> _YOUR ASSIGNMENT_: Beginning at the top of the material, repeat each line exactly, and stop once the line with "EvResolve 0 (FResp" has been written.

(EXERCISE INPUT Opens)

(** After a successful manual confirmation the poller keeps running,
    and its next "approved" answer posts the confirmation a second
    time. *)
Theorem manual_seguido_de_polling_confirma_de_novo :
  let p := run page_init [EvMostrarModalPix pix_peca; EvConfirmarManual;
                          EvResolve 0 (FResp true (Some (obj [("sucesso", JBool true)])));
                          EvTick 1; EvResolve 1 resp_aprovado] in
  confirm_requests p = [ReqConfirmar (JStr "A"); ReqConfirmar (JStr "A")] /\
  pg_toasts p = [].
Proof. vm_compute. split; reflexivity. Qed.

(** ** Witnesses: the theorems applied to the page of a part's purchase *)

Lemma pagina_peca_reachable : reachable pagina_peca.
Proof. apply reachable_run, reach_init. Qed.

Lemma pagina_peca_closure : pg_closures pagina_peca !! 1 = Some closure_peca.
Proof. vm_compute. reflexivity. Qed.

Lemma status_requests_bounded_witness :
  reachable pagina_peca /\ status_requests 1 pagina_peca <= maxTentativas.
Proof.
  split; [apply reachable_run, reach_init|].
  apply status_requests_bounded, reachable_run, reach_init.
Defined.

Lemma monitor_stops_witness :
  reachable pagina_peca /\ pg_closures pagina_peca !! 1 = Some closure_peca /\
  S maxTentativas <= ticks_of 1 (replicate 121 (EvTick 1)) /\
  pg_intervals (run pagina_peca (replicate 121 (EvTick 1))) !! 1 = None.
Proof.
  assert (Ht : S maxTentativas <= ticks_of 1 (replicate 121 (EvTick 1))) by (vm_compute; lia).
  split_and!; [exact pagina_peca_reachable|exact pagina_peca_closure|exact Ht|].
  exact (monitor_stops pagina_peca _ 1 closure_peca pagina_peca_reachable pagina_peca_closure eq_refl Ht).
Defined.

Definition corpo_aprovado : jv := obj [("status", JStr "aprovado")].

Lemma aprovado_para_e_confirma_witness :
  pg_transacaoPixAtual pagina_peca = Some (cl_tid closure_peca) /\
  truthy (jget_opt (pg_compraPendentePix pagina_peca) "transacao_id") = true /\
  pg_requests (on_status 1 (FResp true (Some corpo_aprovado)) pagina_peca) =
    pg_requests pagina_peca ++ [ReqConfirmar (jget_opt (pg_compraPendentePix pagina_peca) "transacao_id")].
Proof.
  assert (Ht : pg_transacaoPixAtual pagina_peca = Some (cl_tid closure_peca)) by (vm_compute; reflexivity).
  assert (Hc : truthy (jget_opt (pg_compraPendentePix pagina_peca) "transacao_id") = true) by (vm_compute; reflexivity).
  split_and!; [exact Ht|exact Hc|].
  apply (aprovado_para_e_confirma pagina_peca 1 closure_peca corpo_aprovado
           pagina_peca_closure Ht eq_refl ltac:(vm_compute; reflexivity) Hc).
Defined.

Definition corpo_recusado : jv := obj [("status", JStr "recusado")].

Lemma recusa_e_nao_ok_param_witness :
  pg_transacaoPixAtual pagina_peca = Some (cl_tid closure_peca) /\
  pg_pixStatus (on_status 1 (FResp true (Some corpo_recusado)) pagina_peca) = PsNaoRealizado.
Proof.
  assert (Ht : pg_transacaoPixAtual pagina_peca = Some (cl_tid closure_peca)) by (vm_compute; reflexivity).
  split; [exact Ht|].
  apply (recusa_e_nao_ok_param pagina_peca 1 closure_peca corpo_recusado "recusado"
           pagina_peca_closure Ht eq_refl (or_introl eq_refl)).
Defined.

(** After a second purchase, interval 1 still exists but is superseded. *)
Definition pagina_duas : page := run pagina_peca [EvMostrarModalPix pix_ativacao].

Lemma superseded_sem_efeito_witness :
  pg_closures pagina_duas !! 1 = Some closure_peca /\
  pg_transacaoPixAtual pagina_duas <> Some (cl_tid closure_peca) /\
  pg_requests (on_status 1 resp_aprovado pagina_duas) = pg_requests pagina_duas.
Proof.
  assert (Hc : pg_closures pagina_duas !! 1 = Some closure_peca) by (vm_compute; reflexivity).
  assert (Ht : pg_transacaoPixAtual pagina_duas <> Some (cl_tid closure_peca)) by (vm_compute; congruence).
  split_and!; [exact Hc|exact Ht|].
  apply (superseded_sem_efeito pagina_duas 1 closure_peca resp_aprovado Hc Ht).
Defined.

Lemma monitor_timeout_witness :
  pg_intervals pagina_peca !! 1 = Some KMonitor /\
  pg_transacaoPixAtual pagina_peca = Some "A" /\
  pg_pixStatus (run pagina_peca (concat (replicate maxTentativas (ronda 1 (length (pg_pending pagina_peca))))
                                  ++ [EvTick 1])) = PsTempoEsgotado.
Proof.
  assert (Hi : pg_intervals pagina_peca !! 1 = Some KMonitor) by (vm_compute; reflexivity).
  assert (Ht : pg_transacaoPixAtual pagina_peca = Some "A") by (vm_compute; reflexivity).
  split_and!; [exact Hi|exact Ht|].
  apply (monitor_timeout pagina_peca 1 "A" Hi pagina_peca_closure Ht).
Defined.

End Monitor.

(EXERCISE INPUT Closes)

> _EXPECTED OUTPUT_:
(** After a successful manual confirmation the poller keeps running,
    and its next "approved" answer posts the confirmation a second
    time. *)
Theorem manual_seguido_de_polling_confirma_de_novo :
  let p := run page_init [EvMostrarModalPix pix_peca; EvConfirmarManual;
                          EvResolve 0 (FResp true (Some (obj [("sucesso", JBool true)])));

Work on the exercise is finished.